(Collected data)
━━━━━━━━━━━━━━━━━━━━━━━━━━━━━━
Lemma aligned_put s g : aligned g -> zlen s mod 4 = 0 -> aligned (push_bytes s g).
Proof.
  intros [Ho Ha] Hs. unfold aligned, push_bytes. cbn. rewrite zlen_app, Ho. split; [unfold u32; by rewrite Zplus_mod_idemp_l|].
  rewrite Zplus_mod, Ha, Hs. done.
Qed.

Lemma aligned_u32 g : aligned g -> offset g = u32 (offset g) /\ offset g mod 4 = 0.
Proof. intros [Ho Ha]. rewrite Ho, u32_idemp, u32_mod4. done. Qed.

Lemma pad_after s g : aligned g -> push_pad (push_bytes s g) = Ok (push_bytes (s ++ zeros (pad4 (zlen s))) g).
Proof.
  intros Hg. destruct (aligned_u32 g Hg) as [_ Hm]. unfold push_pad.
  assert (Ep : pad4 (offset (push_bytes s g)) = pad4 (zlen s)).
  { apply pad4_mod. cbn. rewrite u32_mod4, Zplus_mod, Hm, Z.add_0_l. apply Zmod_mod. }
  rewrite pad_loop_ok; [|rewrite Ep; apply pad4_lt|cbn; by rewrite u32_idemp]. by rewrite Ep, push_bytes_app.
Qed.

(** A header and a name, as [push_hdr], [push_string] and [push_pad] or
    [push_rest] write them. *)
Lemma name_pushed m g :
  Forall number32 (fields m) -> aligned g ->
  push_pad (push_string (m_name m) (push_hdr (header_part m) g)) = Ok (push_bytes (header_part m ++ name_part m) g) /\
  push_rest (m_name m) (push_hdr (header_part m) g) = Ok (push_bytes (header_part m ++ name_part m) g) /\
  aligned (push_bytes (header_part m ++ name_part m) g).
Proof.
  intros Hf Hg. pose proof (header_length m Hf) as Hh.
  assert (Hn : number32 (zlen (m_name m) + 1)) by (eapply (Forall_lookup_1 _ _ 11); [exact Hf|done]). unfold number32 in Hn.
  rewrite push_hdr_ok by done.
  assert (Hpad : pad4 (zlen (header_part m ++ m_name m ++ [0])) = pad4 (110 + zlen (m_name m) + 1)).
  { f_equal. rewrite !zlen_app. change (zlen [0]) with 1. unfold zlen at 1. rewrite Hh. lia. }
  assert (E : (header_part m ++ m_name m ++ [0]) ++ zeros (pad4 (110 + zlen (m_name m) + 1)) = header_part m ++ name_part m).
  { unfold name_part. by rewrite <- !app_assoc. }
  csplit.
  - rewrite push_string_ok, push_bytes_app, pad_after, Hpad, E by (done || lia). done.
  - rewrite push_rest_ok, push_bytes_app by lia.
    assert (pad4 (u32 (zlen (m_name m) + 1 + 110)) = pad4 (110 + zlen (m_name m) + 1)) as ->.
    { apply pad4_mod. rewrite u32_mod4. f_equal. lia. }
    by rewrite app_assoc, E.
  - apply aligned_put; [done|]. rewrite zlen_app. unfold zlen at 1. rewrite Hh. apply name_aligned.
Qed.

Lemma header_text m :
  Forall number32 (fields m) ->
  header_part m = magic (m_csum m) ++ X08 (m_ino m) ++ X08 (m_mode m) ++ lX08 (m_uid m) ++ lX08 (m_gid m) ++ X08 (m_nlink m) ++
    lX08 (m_mtime m) ++ X08 (zlen (m_body m)) ++ X08 (m_major m) ++ X08 (m_minor m) ++ X08 (m_rmajor m) ++ X08 (m_rminor m) ++
    X08 (zlen (m_name m) + 1) ++ X08 (m_check m).
Proof.
  intros Hf. unfold header_part. unfold fields in *. rewrite !Forall_cons in Hf. destruct_and! Hf.
  rewrite !X08_ok, !lX08_ok by done. cbn [map concat]. by rewrite app_nil_r.
Qed.

(** ** The members are what the reader takes *)

Lemma number32_small v : 0 <= v <= 2 ^ 31 -> number32 v.
Proof. unfold number32. lia. Qed.

Lemma lor_bound n a b : 0 <= n -> 0 <= a < 2 ^ n -> 0 <= b < 2 ^ n -> 0 <= Z.lor a b < 2 ^ n.
Proof.
  intros Hn Ha Hb. assert (0 <= Z.lor a b) by (apply Z.lor_nonneg; lia). split; [done|].
  assert (E : Z.shiftr (Z.lor a b) n = 0) by (rewrite Z.shiftr_lor, !Z.shiftr_div_pow2, !Z.div_small by lia; done).
  rewrite Z.shiftr_div_pow2 in E by done. apply Z.div_small_iff in E; lia.
Qed.

Lemma mode_type p t : permissions p -> 0 <= t < 2 ^ 16 -> number32 (Z.lor p t).
Proof. unfold permissions, number32. intros Hp Ht. pose proof (lor_bound 16 p t). lia. Qed.

Lemma name_number s : zlen s < PATH_MAX -> number32 (zlen s + 1).
Proof. unfold PATH_MAX, number32. pose proof (zlen_nonneg s). lia. Qed.

Ltac fields32 :=
  unfold fields; rewrite !Forall_cons; cbn [m_ino m_mode m_uid m_gid m_nlink m_mtime m_major m_minor m_rmajor m_rminor m_check m_name m_body];
  csplit; try done; try (by apply Forall_nil); try (by apply name_number); try (apply number32_small; cbn; lia).

(** The type in a mode. *)
Lemma mode_bits p t :
  permissions p -> 0 <= t < 2 ^ 16 -> Z.land t S_IFMT = t -> u16 (Z.lor p t) = Z.lor p t /\ Z.land (Z.lor p t) S_IFMT = t.
Proof.
  intros Hp Ht Et. unfold permissions in Hp. pose proof (lor_bound 16 p t). split; [unfold u16; apply Z.mod_small; lia|].
  rewrite Z.land_lor_distr_l, Et. assert (Z.land p S_IFMT = 0) as ->; [|done]. change S_IFMT with (Z.shiftl 15 12).
  apply Z.bits_inj'. intros n Hn. rewrite Z.land_spec, Z.shiftl_spec, Z.bits_0 by lia. destruct (Z.lt_ge_cases n 12).
  - by rewrite (Z.testbit_neg_r 15), andb_false_r by lia.
  - destruct (decide (p = 0)) as [->|]; [by rewrite Z.bits_0|]. rewrite (Z.bits_above_log2 p); [done|lia|].
    assert (Z.log2 p < 12) by (apply Z.log2_lt_pow2; lia). lia.
Qed.

Lemma chars_skip name : chars name -> chars (skip_slash name).
Proof. intros Hn. destruct name as [|c name]; [done|]. cbn. case_cmp; [|done]. by apply Forall_cons in Hn as [_ Hn]. Qed.

Context (Hmtime : number32 default_mtime).

(** A member without contents that is neither a link nor a file. *)
Lemma special_ok ino p t uid gid nlink rmajor rminor name :
  permissions p -> t = S_IFDIR \/ t = S_IFIFO \/ t = S_IFSOCK \/ t = S_IFBLK \/ t = S_IFCHR -> number32 ino -> owner_ok uid gid ->
  0 <= nlink <= 2 -> number32 rmajor -> number32 rminor -> name_ok name ->
  member_ok (Member do_csum ino (Z.lor p t) uid gid nlink default_mtime 3 1 rmajor rminor 0 (skip_slash name) []).
Proof.
  intros Hp Ht Hi [Hu Hg] Hn Hma Hmi [Hc Hl].
  assert (0 <= t < 2 ^ 16 /\ Z.land t S_IFMT = t) as [Hb Hb'] by (by destruct Ht as [->|[->|[->|[->| ->]]]]).
  destruct (mode_bits p t) as [E1 E2]; [done..|]. unfold member_ok. cbn [m_mode m_name m_body m_csum m_check]. rewrite E1.
  csplit.
  - fields32. by apply mode_type.
  - by apply chars_skip.
  - lia.
  - known_type E2. destruct Ht as [->|[->|[->|[->| ->]]]]; by right.
  - known_type E2.
Qed.

Lemma slink_ok ino name target mode uid gid :
  entry_ok (Slink name target mode uid gid) -> number32 ino ->
  member_ok (Member do_csum ino (Z.lor S_IFLNK mode) uid gid 1 default_mtime 3 1 0 0 0 (skip_slash name) (target ++ [0])).
Proof.
  intros ((Hc & Hl) & Ht & Htl & Hp & [Hu Hgid]) Hi. rewrite Z.lor_comm.
  destruct (mode_bits mode S_IFLNK) as [E1 E2]; [done..|]. unfold member_ok. cbn [m_mode m_name m_body m_csum m_check]. rewrite E1.
  assert (Hz : zlen (target ++ [0]) = zlen target + 1) by (by rewrite zlen_app). csplit.
  - fields32; [by apply mode_type|rewrite Hz; by apply name_number].
  - by apply chars_skip.
  - lia.
  - known_type E2. rewrite Z.eqb_refl. split; [lia|by exists target].
  - known_type E2.
Qed.

Lemma file_members_ok ino p uid gid nlinks mtime data names :
  permissions p -> number32 ino -> owner_ok uid gid -> number32 nlinks -> number32 mtime -> zlen data < 2 ^ 32 ->
  Forall name_ok names -> Forall member_ok (file_members ino (Z.lor p S_IFREG) uid gid nlinks mtime data names).
Proof.
  intros Hp Hi [Hu Hg] Hn Hm Hd Hns. destruct (mode_bits p S_IFREG) as [E1 E2]; [done..|].
  induction Hns as [|name names [Hc Hl] _ IH]; cbn [file_members]; [constructor|]. constructor; [|done]. clear IH.
  set (body := if bool_decide (names = []) then data else []).
  assert (Hb : number32 (zlen body)) by (unfold body, number32; case_bool_decide; [split; [apply zlen_nonneg|done]|done]).
  unfold member_ok. cbn [m_mode m_name m_body m_csum m_check]. rewrite E1. csplit.
  - fields32; [by apply mode_type|]. destruct do_csum; [unfold csum_add; apply u32_range|done].
  - by apply chars_skip.
  - lia.
  - known_type E2. by left.
  - by intros ->.
Qed.

Lemma file_mtime_ok f : hostfile_ok f -> number32 (file_mtime f).
Proof. intros ((t & E & Ht) & _). unfold file_mtime, number32. rewrite E. case_cmp; lia. Qed.

Lemma members_ok e ino : entry_ok e -> number32 ino -> Forall member_ok (members e ino).
Proof.
  intros He Hi. destruct e as [name target mode uid gid|name mode uid gid|name mode uid gid dev maj min|names f mode uid gid];
    cbn [members].
  - apply Forall_singleton. by apply slink_ok.
  - destruct He as (Hn & Ho & p & Hp & Hm). apply Forall_singleton.
    destruct Hm as [->|[->| ->]]; apply special_ok; try done; try (apply number32_small; lia); auto.
  - destruct He as (Hn & Hp & Ho & Hma & Hmi). apply Forall_singleton. unfold nod_mode. case_cmp; apply special_ok; auto; lia.
  - destruct He as (Hns & Hne & Hlen & Hf & Hp & Ho). apply file_members_ok; try done; [unfold number32; lia|by apply file_mtime_ok|by destruct Hf as (_ & ? & _)].
Qed.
━━━━━━━━━━━━━━━━━━━━━━━━━━━━━━
*What you need to do*: How many lines in the entries include the string "nlinks"? Answer with the number alone.

*Result of the task*: 3